(Stored items)
══════

(** [create_task]: create a new task. *)
Definition create_task (title description priority due_date categories tags : pyval)
  : Method Task.t :=
  task <- call (Task.init [("title", title);
                           ("description", description);
                           ("priority", priority);
                           ("due_date", due_date);
                           ("categories", or_empty categories);
                           ("tags", or_empty tags)]) ;;
  put_task (Task.id task) task ;;;
  save ;;;
  mret task.

(** [get_task]: get a task by id. *)
Definition get_task (task_id : string) : Method (option Task.t) :=
  self <- this ;;
  mret (mapping_get (tasks self) (PStr task_id)).

(** [update_task]: update task properties. *)
Definition update_task (task_id : string) (kwargs : list (Task.field * pyval))
  : Method (option Task.t) :=
  self <- this ;;
  match mapping_get (tasks self) (PStr task_id) with
  | None => mret None
  | Some task =>
      task <- changed (PStr task_id) (assign kwargs task) ;;
      mret (Some task)
  end.

(** [delete_task]: delete a task. *)
Definition delete_task (task_id : string) : Method bool :=
  self <- this ;;
  match mapping_get (tasks self) (PStr task_id) with
  | Some _ =>
      update (fun self => set_tasks (mapping_remove (tasks self) (PStr task_id)) self) ;;;
      save ;;;
      mret true
  | None => mret false
  end.

(** [set_priority] *)
Definition set_priority (task_id : string) (priority : pyval) : Method (option Task.t) :=
  update_task task_id [(Task.f_priority, priority)].

(** [get_tasks_by_priority]: all tasks with a specific priority. *)
Definition get_tasks_by_priority (priority : string) : Method (list Task.t) :=
  self <- this ;;
  mret (filter (fun task => eq_str (Task.priority task) priority)
               (mapping_values (tasks self))).

(** [set_due_date]: set task due date and optional reminder. *)
Definition set_due_date (task_id : string) (due_date reminder_minutes : pyval)
  : Method (option Task.t) :=
  update_task task_id [(Task.f_due_date, due_date);
                       (Task.f_reminder_before_minutes, reminder_minutes)].

(** [get_overdue_tasks] *)
Definition get_overdue_tasks : Method (list Task.t) :=
  self <- this ;;
  call (filter_py Task.is_overdue (mapping_values (tasks self))).

(** [get_tasks_due_soon]: tasks due within the given number of hours. *)
Definition get_tasks_due_soon (hours : pyval) : Method (list Task.t) :=
  self <- this ;;
  call (n <- now ;;
        delta <- call_platform (fun p => make_timedelta p us_per_hour hours) ;;
        threshold <- lift (datetime_add n delta) ;;
        fold_py (fun due_soon task =>
                   if truthy (Task.due_date task)
                      && negb (eq_str (Task.status task) "completed")
                   then
                     due <- call_platform
                              (fun p => py_fromisoformat p (Task.due_date task)) ;;
                     after_now <- lift (datetime_le n due) ;;
                     if after_now then
                       before_threshold <- lift (datetime_le due threshold) ;;
                       ret (if before_threshold then due_soon ++ [task] else due_soon)%list
                     else ret due_soon
                   else ret due_soon)
                (mapping_values (tasks self)) [])%py.

(** One iteration of the loop of [check_reminders]. *)
Definition remind (tasks_to_remind : list Task.t) (item : pyval * Task.t)
  : Method (list Task.t) :=
  needed <- call (Task.needs_reminder (snd item)) ;;
  if needed then
    n <- call now_isoformat ;;
    let task := Task.set_last_reminded n (snd item) in
    put_task (fst item) task ;;;
    mret (tasks_to_remind ++ [task])%list
  else mret tasks_to_remind.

══════

Return only the part of the records above that opens with the line containing "put_task (Task.id task) task ;;;" and closes with the line containing "(** [update_task]: update task properties. *)", ends included.

  put_task (Task.id task) task ;;;
  save ;;;
  mret task.

(** [get_task]: get a task by id. *)
Definition get_task (task_id : string) : Method (option Task.t) :=
  self <- this ;;
  mret (mapping_get (tasks self) (PStr task_id)).

(** [update_task]: update task properties. *)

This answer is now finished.